▶ [Requirement]
In the entries below, find each line with the string "SFleb" and copy it.

▶ [Input data]
◆ ◆ ◆ ◆ ◆ ◆ ◆

Lemma finite_difference_nonneg (sx sy : bool) (mx my : positive) (ex ey : Z) :
  bounded prec emax mx ex = true -> bounded prec emax my ey = true ->
  SFleb (S754_finite sy my ey) (S754_finite sx mx ex) = true ->
  (0 <= cond_Zopp sx (Zpos (fst (shl_align mx ex (Z.min ex ey)))) -
        cond_Zopp sy (Zpos (fst (shl_align my ey (Z.min ex ey)))))%Z.
Proof.
  intros Vx Vy. rewrite !shl_align_value by lia.
  assert (Hpx : (0 < 2 ^ (ex - Z.min ex ey))%Z) by (apply Z.pow_pos_nonneg; lia).
  assert (Hpy : (0 < 2 ^ (ey - Z.min ex ey))%Z) by (apply Z.pow_pos_nonneg; lia).
  unfold SFleb. cbn [SFcompare].
  destruct sx, sy; cbn [cond_Zopp]; try discriminate.
  - destruct (Z.compare ey ex) eqn:Hc; try discriminate.
    + apply Z.compare_eq in Hc. subst ey. intros Hle.
      assert (Zpos mx <= Zpos my)%Z.
      { apply compare_cont_ge. intros E. rewrite E in Hle. discriminate. }
      nia.
    + intros _. apply Z.compare_gt_iff in Hc.
      pose proof (finite_order mx my ex ey Vx Vy Hc) as Ho.
      rewrite Z.min_comm in Ho. lia.
  - intros _. nia.
  - destruct (Z.compare ey ex) eqn:Hc; try discriminate.
    + apply Z.compare_eq in Hc. subst ey. intros Hle.
      assert (Zpos my <= Zpos mx)%Z.
      { apply compare_cont_le. intros E. rewrite E in Hle. discriminate. }
      nia.
    + intros _. apply Z.compare_lt_iff in Hc.
      pose proof (finite_order my mx ey ex Vy Vx Hc) as Ho. lia.
Qed.

(** The difference of two floats has the sign of the exact difference. *)
Lemma SFsub_nonneg (x y : spec_float) :
  valid_binary x = true -> valid_binary y = true ->
  SFleb y x = true -> euler_b64.sf_nonneg (SF64sub x y) = true.
Proof.
  intros Vx Vy Hle.
  destruct x as [sx|sx| |sx mx ex], y as [sy|sy| |sy my ey];
    try (destruct sx; destruct sy; cbn in Hle |- *; congruence);
    try (destruct sx; cbn in Hle |- *; congruence);
    try (destruct sy; cbn in Hle |- *; congruence);
    try (cbn in Hle |- *; congruence).
  unfold SF64sub, SFsub. apply binary_normalize_nonneg.
  now apply finite_difference_nonneg.
Qed.

Lemma SFdiv_nonneg (x h : spec_float) :
  euler_b64.sf_nonneg x = true -> SFltb (S754_zero false) h = true ->
  euler_b64.sf_nonneg (SF64div x h) = true.
Proof.
  intros Hx Hh.
  destruct h as [sh|sh| |sh mh eh]; try discriminate;
    destruct sh; try discriminate;
    destruct x as [sx|sx| |sx mx ex]; try reflexivity;
    destruct sx; try discriminate; try reflexivity.
  unfold SF64div, SFdiv.
  destruct (SFdiv_core_binary _ _ _ _ _ _) as [[mz ez] lz].
  apply binary_round_aux_nonneg.
Qed.

Lemma exact_value_nonneg (m : positive) (e : Z) :
  (0 <= euler_b64.exact_value false m e)%Q.
Proof.
  unfold euler_b64.exact_value. cbn [cond_Zopp].
  apply Qmult_le_0_compat; [discriminate|].
  apply Qpower_0_le. discriminate.
Qed.

Lemma py_round_nonneg_b64 (x : float) (n : Z) :
  euler_b64.sf_nonneg (Prim2SF x) = true ->
  euler_b64.py_round x = inr n -> (0 <= n)%Z.
Proof.
  unfold euler_b64.py_round, euler_b64.round_exact.
  destruct (Prim2SF x) as [s|s| |s m e]; cbn; try discriminate.
  - intros _ H. injection H as <-. lia.
  - intros Hs H. injection H as <-. destruct s; [discriminate|].
    apply py_round_nonneg, exact_value_nonneg.
Qed.

(** With [low <= high] and [h > 0] the count [round((high - low)/h)] is not
    negative. *)
Lemma count_nonneg (low high h : float) (n : Z) :
  (low <=? high)%float = true -> (0 <? h)%float = true ->
  euler_b64.py_round ((high - low) / h) = inr n -> (0 <= n)%Z.
Proof.
  intros Hle Hh. apply py_round_nonneg_b64.
  rewrite div_spec. apply SFdiv_nonneg.
  - rewrite sub_spec. apply SFsub_nonneg; try apply Prim2SF_valid.
    now rewrite <- leb_spec.
  - now rewrite <- Prim2SF_zero, <- ltb_spec.
Qed.

Lemma py_round_finite (x : float) :
  euler_b64.finite x = true <-> exists n, euler_b64.py_round x = inr n.
Proof.
  unfold euler_b64.finite, euler_b64.py_round.
  destruct (Prim2SF x); cbn; split; try discriminate; eauto;
    intros [n H]; discriminate.
Qed.

Lemma py_round_error (x : float) (e : exn) :
  euler_b64.py_round x = inl e ->
  euler_b64.finite x = false /\ (e = OverflowError \/ e = ValueError).
Proof.
  unfold euler_b64.finite, euler_b64.py_round.
  destruct (Prim2SF x); cbn; try discriminate; intros H; injection H as <-; auto.
Qed.

(** * Products that do not overflow *)












(** * The fixed-point loop on floats *)


Lemma fixed_point_iteration_run_b64 (g : float -> float) (threshold : float)
    (epochs epoch : Z) (y_ : float) :
  exists n : nat,
    euler_b64.fixed_point_iteration g threshold epochs epoch y_ =
      (euler_b64.iterate g n y_, euler_b64.iterate g (S n) y_,
       (epoch + Z.of_nat (S n))%Z) /\
    euler_b64.stop_test threshold epochs (epoch + Z.of_nat (S n))
      (euler_b64.iterate g (S n) y_) (euler_b64.iterate g n y_) = true /\
    (forall k : nat, (k < n)%nat ->
       euler_b64.stop_test threshold epochs (epoch + Z.of_nat (S k))
         (euler_b64.iterate g (S k) y_) (euler_b64.iterate g k y_) = false).
Proof.
  funelim (euler_b64.fixed_point_iteration g threshold epochs epoch y_).
  - exists 0%nat. cbn [euler_b64.iterate].
    replace (epoch + Z.of_nat 1)%Z with (epoch + 1)%Z by lia.
    repeat split; [assumption|]. intros k Hk. lia.
  - destruct H as (n & Hrun & Hstop & Hbefore).
    exists (S n). cbn [euler_b64.iterate].
    replace (epoch + Z.of_nat (S (S n)))%Z
      with (epoch + 1 + Z.of_nat (S n))%Z by lia.
    repeat split; [assumption|assumption|].
    intros [|k] Hk.
    + cbn [euler_b64.iterate].
      replace (epoch + Z.of_nat 1)%Z with (epoch + 1)%Z by lia. assumption.
    + replace (epoch + Z.of_nat (S (S k)))%Z
        with (epoch + 1 + Z.of_nat (S k))%Z by lia.
      apply (Hbefore k). lia.
Qed.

◆ ◆ ◆ ◆ ◆ ◆ ◆

▶ [Reply]
  SFleb (S754_finite sy my ey) (S754_finite sx mx ex) = true ->
  unfold SFleb. cbn [SFcompare].
  SFleb y x = true -> euler_b64.sf_nonneg (SF64sub x y) = true.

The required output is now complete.